EQ Bank markets its debit card as working in 210 countries. But when a Canadian traveler tried using it in Turkey, transactions failed—and the explanation kept changing.
First, customer service claimed Turkey was sanctioned. It's not. Then they said Mastercard isn't generally accepted there. Also false—Mastercard works widely across Turkey.
After pressing further, the truth emerged: Turkey appears on an internal restricted country list. A list customers never see. A list the bank doesn't publish.
The Fine Print Nobody Reads
"They advertise global acceptance in 210 countries," the traveler wrote in a detailed post. "But there's a secret list of countries where it won't work. And you only find out when your transactions fail abroad."

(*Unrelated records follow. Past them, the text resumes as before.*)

Lemma register_each_holds t l r r' :
  t <> Histogram -> (0 < reg_max r)%nat -> clean r -> register_each t l r = inr r' ->
  reg_max r' = reg_max r /\ clean r'
  /\ (forall k, is_Some (find_metric k (metrics r)) -> is_Some (find_metric k (metrics r')))
  /\ (forall suffix, suffix ∈ map fst l -> is_Some (find_metric (decoder_name suffix) (metrics r'))).
Proof.
  intros Ht. revert r. induction l as [|[suffix help] l IH]; intros r Hm Hc; cbn [register_each].
  { intros [= <-]. split_and!; [done..|]. by intros k ?%not_elem_of_nil. }
  destruct (new_metric t _ _ [] (reg_max r) []) as [|m] eqn:Em; [done|].
  destruct (new_plain_metric _ _ _ _ _ Ht Hm Em) as [Hpl Hn]. unfold _register.
  destruct (find_metric (m_name m) (metrics r)) as [x|] eqn:Ex.
  - destruct (_ && _); [|done]. intros H. destruct (IH r Hm Hc H) as (H1 & H2 & H3 & H4). split_and!; [done..|].
    intros k [->|Hk]%elem_of_cons; [|by apply H4]. apply H3. cbn [fst]. rewrite <- Hn, Ex. by eexists.
  - set (r1 := r <| metrics ::= fun l => l ++ [m] |>).
    assert (forall k, find_metric k (metrics r1)
      = match find_metric k (metrics r) with Some x => Some x | None => if eqs (m_name m) k then Some m else None end)
      as Hf by (intros k; apply find_metric_app).
    intros H. destruct (IH r1 Hm) as (H1 & H2 & H3 & H4); [|exact H|].
    + intros k x. rewrite Hf. destruct (find_metric (decoder_name k) (metrics r)) eqn:E; [intros [= <-]; by eapply Hc|].
      case_match; [by intros [= <-]|done].
    + split_and!; [exact H1|exact H2| |].
      * intros k [x Hx]. apply H3. rewrite Hf, Hx. by eexists.
      * intros k [->|Hk]%elem_of_cons; [|by apply H4]. apply H3. rewrite Hf. cbn [fst]. rewrite Hn, eqs_refl.
        case_match; by eexists.
Qed.

(** A registry with the decoder's metrics, scraped any number of times. *)
Inductive scraped : registry -> Prop :=
  | scraped_registered r0 r :
      clean r0 -> (0 < reg_max r0)%nat -> registerDecoderMetrics r0 = inr r -> scraped r
  | scraped_again clock conn s r :
      scraped r -> counts_up conn s -> scraped (run_writes (collect clock conn s) r).

Lemma scraped_holds r : scraped r -> holds_decoder r.
Proof.
  induction 1 as [r0 r Hc Hm Hr|clock conn s r _ IH Hs].
  - unfold registerDecoderMetrics in Hr. destruct (register_each Gauge DECODER_GAUGES r0) as [|r1] eqn:E1; [done|].
    destruct (register_each_holds Gauge _ _ _ ltac:(done) Hm Hc E1) as (H1 & H2 & _ & H4).
    rewrite <- H1 in Hm. destruct (register_each_holds Counter _ _ _ ltac:(done) Hm H2 Hr) as (_ & H5 & H6 & H7).
    split; [done|]. intros suffix. unfold DECODER_SUFFIXES. rewrite map_app. intros [Hi|Hi]%elem_of_app; [|by apply H7].
    by apply H6, H4.
  - by destruct (run_writes_exact _ r IH (collect_writes clock conn s Hs)).
Qed.

(** After a scrape every gauge and counter it writes shows what it wrote: the heights of the
    published status, the verdicts of staleness, stall and silence, the halt; a counter never
    goes back.  What it does not write keeps its value. *)
Lemma decoder_metrics_exact r clock conn s :
  scraped r -> counts_up conn s ->
  let r' := run_writes (collect clock conn s) r in
  (forall k o, (k, o) ∈ collect clock conn s -> decoder_value k r' = Some (effect o (decoder_value k r)))
  /\ (forall k, k ∉ map fst (collect clock conn s) -> decoder_value k r' = decoder_value k r).
Proof.
  intros Hr Hs. by destruct (run_writes_exact _ r (scraped_holds r Hr) (collect_writes clock conn s Hs)) as (_ & ? & ?).
Qed.

(** So the gauges do drift from /live: once the decoder has rolled back to nothing, /live
    publishes no height and the scrape leaves the last one. *)
Lemma height_outlives_rollback r clock conn s :
  scraped r -> counts_up conn s -> cursor s = -1 ->
  getSyncStatus (clock 0%nat) s = None
  /\ decoder_value "last_processed_block" (run_writes (collect clock conn s) r)
     = decoder_value "last_processed_block" r.
Proof.
  intros Hr Hs Hc. assert (getSyncStatus (clock 0%nat) s = None) as E by (unfold getSyncStatus; by rewrite Hc).
  split; [done|]. apply (proj2 (decoder_metrics_exact r clock conn s Hr Hs)).
  destruct (collect_split clock conn s) as (rest & -> & Hsub). rewrite E. cbn [fmap option_fmap option_map setIf app].
  intros Hin. pose proof (elem_of_sublist _ _ _ Hin Hsub) as H. apply (bool_decide_eq_true_2 _) in H.
  by vm_compute in H.
Qed.
End Scrape.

The incident highlights a critical transparency gap in travel banking. When financial institutions advertise worldwide acceptance but maintain undisclosed exclusion lists, travelers get stranded without access to funds in countries they had every reason to believe their cards would work.
Why Banks Block Countries (But Don't Tell You)

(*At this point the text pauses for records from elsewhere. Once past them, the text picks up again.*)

(** A loop that ends without a result went through rounds that threw or
    fell through: what each of those keeps, the loop keeps. *)
Lemma forOfTry_none {C R : Type} (I : World -> World -> Prop)
  (body : C -> M (option R)) (cs : list C) (l l' : option JsError) (w w' : World) :
  (forall x, I x x) ->
  (forall x y z, I x y -> I y z -> I x z) ->
  (forall c x y, body c x = (Normal None, y) -> I x y) ->
  (forall c x y e, body c x = (Throw e, y) -> I x y) ->
  forOfTry body cs l w = ((None, l'), w') ->
  I w w'.
Proof.
  intros Hrefl Htrans Hn Ht; revert l w; induction cs as [|c cs IH]; intros l w; simpl.
  - intros H; inversion H; subst. apply Hrefl.
  - destruct (body c w) as [[[r0|]|e] w1] eqn:E; [discriminate| |].
    + intros H. eapply Htrans; [eapply Hn; exact E|eapply IH; exact H].
    + intros H. eapply Htrans; [eapply Ht; exact E|eapply IH; exact H].
Qed.

Lemma grows_refl (w : World) : grows w w.
Proof. exists []. now rewrite app_nil_r. Qed.

Lemma grows_trans (x y z : World) : grows x y -> grows y z -> grows x z.
Proof.
  intros [a Ha] [b Hb]. exists (a ++ b). now rewrite Hb, Ha, app_assoc.
Qed.


Lemma sessionOnly_refl (w : World) : sessionOnly w w.
Proof. unfold sessionOnly. repeat split. apply grows_refl. Qed.

Lemma sessionOnly_trans (x y z : World) :
  sessionOnly x y -> sessionOnly y z -> sessionOnly x z.
Proof.
  intros (a1 & a2 & a3 & a4) (b1 & b2 & b3 & b4).
  unfold sessionOnly. repeat split; try congruence.
  eapply grows_trans; eassumption.
Qed.

Lemma emit_session (e : Event) (w : World) : sessionOnly w (emit e w).
Proof. unfold sessionOnly. repeat split. now exists [e]. Qed.

Lemma sameSession_refl (w : World) : sameSession w w.
Proof. split; reflexivity. Qed.

Lemma sameSession_trans (x y z : World) :
  sameSession x y -> sameSession y z -> sameSession x z.
Proof. intros [a1 a2] [b1 b2]. split; congruence. Qed.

Banks maintain restricted country lists for various reasons: regulatory compliance, fraud prevention, sanctions enforcement, or simply risk management. These are legitimate business decisions.

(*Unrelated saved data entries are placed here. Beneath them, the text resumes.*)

Fixpoint visit_expr (e : expr) (st : S) {struct e} : result S :=
  st ← method (NExpr e) st;
  match e with
  | BoolOp _ values => foldM visit_expr values st
  | BinOp l _ r => st ← visit_expr l st; visit_expr r st
  | UnaryOp _ x => visit_expr x st
  | IfExp t b o => st ← visit_expr t st; st ← visit_expr b st; visit_expr o st
  | Dict keys values _ =>
      st ← foldM (fun k st => match k with
                              | Some e' => visit_expr e' st
                              | None => Ok st
                              end) keys st;
      foldM visit_expr values st
  | Compare l _ cs => st ← visit_expr l st; foldM visit_expr cs st
  | Call f args => st ← visit_expr f st; foldM visit_expr args st
  | Constant _ => Ok st
  | Attribute v _ => visit_expr v st
  | Subscript v sl => st ← visit_expr v st; visit_expr sl st
  | Name _ => Ok st
  | List elts => foldM visit_expr elts st
  | Tuple elts => foldM visit_expr elts st
  end.

Definition visit_opt (o : option expr) (st : S) : result S :=
  match o with Some e => visit_expr e st | None => Ok st end.

Fixpoint visit_stmt (s : stmt) (st : S) {struct s} : result S :=
  st ← method (NStmt s) st;
  match s with
  | FunctionDef _ body _ _ => foldM visit_stmt body st
  | AsyncFunctionDef _ body _ _ => foldM visit_stmt body st
  | ClassDef _ bases body => st ← foldM visit_expr bases st; foldM visit_stmt body st
  | Return value => visit_opt value st
  | Assign targets value => st ← foldM visit_expr targets st; visit_expr value st
  | AugAssign target _ value => st ← visit_expr target st; visit_expr value st
  | For target iter body orelse =>
      st ← visit_expr target st;
      st ← visit_expr iter st;
      st ← foldM visit_stmt body st;
      foldM visit_stmt orelse st
  | While test body orelse =>
      st ← visit_expr test st;
      st ← foldM visit_stmt body st;
      foldM visit_stmt orelse st
  | If test body orelse _ =>
      st ← visit_expr test st;
      st ← foldM visit_stmt body st;
      foldM visit_stmt orelse st
  | Assert test msg => st ← visit_expr test st; visit_opt msg st
  | Expr value => visit_expr value st
  | Pass => Ok st
  end.

Definition visit (n : node) (st : S) : result S :=
  match n with
  | NModule body => st ← method n st; foldM visit_stmt body st
  | NStmt s => visit_stmt s st
  | NExpr e => visit_expr e st
  end.

End NodeVisitor.

End Ast.

(** ** The cheating pattern detector ([tools/detect_cheating.py]) *)

Module Cheating.

Import Ast.

Record CheatingPattern : Type := {
  pattern_type : string;
  description : string;
  file : string;
  line : Z;
  code_snippet : string;
  severity : string   (* "high", "medium", "low" *)
}.

(** The [test_values] dict: its ["inputs"] and ["outputs"] sets.  (The
    ["comparisons"] list is created empty and never touched.) *)
Record test_values : Type := {
  inputs : gset string;
  outputs : gset string
}.

Definition add_input (x : string) (tv : test_values) : test_values :=
  {| inputs := inputs tv ∪ {[x]}; outputs := outputs tv |}.

Definition add_output (x : string) (tv : test_values) : test_values :=
  {| inputs := inputs tv; outputs := outputs tv ∪ {[x]} |}.

(** [if_count > line_count / 3] with Python's true division. The quotient
    is taken exactly; the float the interpreter computes lies on the same
    side of every integer as the exact quotient for line counts below
    2^53. *)
Definition gt_third (if_count line_count : Z) : bool :=
  negb (Qle_bool (inject_Z if_count) (inject_Z line_count / inject_Z 3)).

(** [sum(1 for p in patterns if p.severity == sev)] *)
Definition count_severity (sev : string) (patterns : list CheatingPattern) : Z :=
  foldl Z.add 0
    (map (fun _ => 1) (List.filter (fun p => String.eqb (severity p) sev) patterns)).

(** The table of [detect_test_environment_checks], searched with
    [re.IGNORECASE]; [Q] below stands for the class of the two quote
    characters:
<<
    pytest.*in.*sys\.modules
    unittest.*in.*sys\.modules
    __name__.*==.*Q__main__Q.*test
    os\.environ\.get\(QTEST
    os\.environ\.get\(QCIQ
    TESTING.*=.*True
>>  *)
Definition quote : Re.regex := Re.One (Re.OneOf [ascii_of_nat 39; ascii_of_nat 34]).
Definition any : Re.regex := Re.Many 0 Re.Dot.

Definition test_detection_patterns : list (Re.regex * string) :=
  [ (Re.Cat (Re.Lit "pytest") (Re.Cat any (Re.Cat (Re.Lit "in") (Re.Cat any (Re.Lit "sys.modules")))),
     "pytest module detection");
    (Re.Cat (Re.Lit "unittest") (Re.Cat any (Re.Cat (Re.Lit "in") (Re.Cat any (Re.Lit "sys.modules")))),
     "unittest module detection");
    (Re.Cat (Re.Lit "__name__") (Re.Cat any (Re.Cat (Re.Lit "==") (Re.Cat any
       (Re.Cat quote (Re.Cat (Re.Lit "__main__") (Re.Cat quote (Re.Cat any (Re.Lit "test")))))))),
     "main check with test");
    (Re.Cat (Re.Lit "os.environ.get(") (Re.Cat quote (Re.Lit "TEST")),
     "TEST environment variable");
    (Re.Cat (Re.Lit "os.environ.get(") (Re.Cat quote (Re.Cat (Re.Lit "CI") quote)),
     "CI environment variable");
    (Re.Cat (Re.Lit "TESTING") (Re.Cat any (Re.Cat (Re.Lit "=") (Re.Cat any (Re.Lit "True")))),
     "TESTING flag") ].

Definition assert_equal_names : list string :=
  ["assertEqual"; "assertEquals"; "assertAlmostEqual"].

(** The JSON object [main] prints with [--json]. *)
Record report : Type := {
  clean : bool;
  patterns : list CheatingPattern;
  high_severity : Z;
  medium_severity : Z;
  low_severity : Z
}.

Inductive printed : Type :=
| Doc                      (* print(__doc__) *)
| Json (output : report)   (* print(json.dumps(output, indent=2)) *)
| Line (s : string).

(** What an invocation leaves behind: what it printed and its exit
    status (1 after [sys.exit(1)] or an uncaught exception, 0 when [main]
    returns). *)
Record process : Type := {
  stdout : list printed;
  exit_status : Z
}.

Definition nl : string := String Py.newline EmptyString.
Definition high_mark : string :=
  string_of_list_ascii (map ascii_of_nat [195; 176; 197; 184; 197; 161; 194; 168]%nat).
Definition medium_mark : string :=
  string_of_list_ascii
    (map ascii_of_nat [195; 162; 197; 161; 194; 160; 195; 175; 194; 184]%nat).

Section Tool.

(** The library calls of the tool: [Path(p).read_text()], [ast.parse]
    (giving the body of the [Module]), [ast.unparse] and [repr] of a
    constant's value.  The two printers and the visits are taken to
    return: the limits of the interpreter ([ValueError] from [repr] of an
    integer of more than 4300 digits, [RecursionError] on a deep tree) are
    outside the model, which says nothing of runs that meet them. *)
Variable read_text : string -> result string.
Variable parse : string -> result (list stmt).
Variable unparse : expr -> string.
Variable repr : constant -> string.

Fixpoint _extract_value (node : expr) (tv : test_values) : test_values :=
  match node with
  | Constant value => add_output (repr value) tv
  | Tuple elts => foldl (fun tv elt => _extract_value elt tv) tv elts
  | Call _ args =>
      foldl (fun tv arg =>
               match arg with
               | Constant value => add_input (repr value) tv
               | _ => tv
               end) tv args
  | _ => tv
  end.

Definition _extract_comparison (node : expr) (tv : test_values) : test_values :=
  match node with
  | Compare lhs _ comparators =>
      foldl (fun tv comp => _extract_value comp tv) (_extract_value lhs tv) comparators
  | _ => tv
  end.

(** [visit_Assert] and [visit_Call] of [TestValueExtractor]. *)
Definition TestValueExtractor (n : node) (tv : test_values) : result test_values :=
  match n with
  | NStmt (Assert test _) =>
      match test with
      | Compare _ _ _ => Ok (_extract_comparison test tv)
      | _ => Ok tv
      end
  | NExpr (Call (Attribute _ attr) args) =>
      if bool_decide (attr ∈ assert_equal_names) then
        if 2 <=? Z.of_nat (length args)
        then Ok (foldl (fun tv arg => _extract_value arg tv) tv args)
        else Ok tv
      else Ok tv
  | _ => Ok tv
  end.

Definition extract_test_values (test_file : string) : result test_values :=
  content ← read_text test_file;
  tree ← parse content;
  visit TestValueExtractor (NModule tree) {| inputs := ∅; outputs := ∅ |}.

(** [visit_If] of [HardcodeDetector], up to its [generic_visit]. *)
Definition HardcodeDetector (impl_file : string) (lines : list string)
    (test_values : test_values) (n : node) (patterns : list CheatingPattern)
  : result (list CheatingPattern) :=
  match n with
  | NStmt (If test body _ lineno) =>
      let condition_str := unparse test in
      foldM (fun stmt patterns =>
               match stmt with
               | Return (Some value) =>
                   let return_val := unparse value in
                   if bool_decide (return_val ∈ outputs test_values) then
                     if existsb (fun inp => Py.contains inp condition_str)
                          (elements (inputs test_values))
                     then
                       match Py.index lines (lineno - 1) with
                       | None => Raise IndexError
                       | Some l =>
                           Ok (patterns ++ [
                             {| pattern_type := "hardcoded_return";
                                description := "Returns " +:+ return_val
                                                 +:+ " when condition matches test input";
                                file := impl_file;
                                line := lineno;
                                code_snippet := Py.strip l;
                                severity := "high" |} ])
                       end
                     else Ok patterns
                   else Ok patterns
               | _ => Ok patterns
               end) body patterns
  | _ => Ok patterns
  end.

Definition detect_hardcoded_returns (impl_file : string) (test_values : test_values)
  : result (list CheatingPattern) :=
  content ← read_text impl_file;
  let lines := Py.split_lines content in
  tree ← parse content;
  visit (HardcodeDetector impl_file lines test_values) (NModule tree) [].

(** The loop of [visit_Dict] counting the keys found in the inputs. *)
Definition key_matches (test_values : test_values) (keys : list (option expr)) : Z :=
  foldl (fun n key =>
           match key with
           | Some k => if bool_decide (unparse k ∈ inputs test_values) then n + 1 else n
           | None => n
           end) 0 keys.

The problem isn't the restrictions themselves—it's the lack of disclosure. If a bank card won't work in specific countries, customers need that information before they travel, not when they're trying to pay for accommodation or withdraw emergency cash abroad.
The traveler noted being "less annoyed about the block itself (banks can manage risk however they want), and more annoyed about the lack of transparency."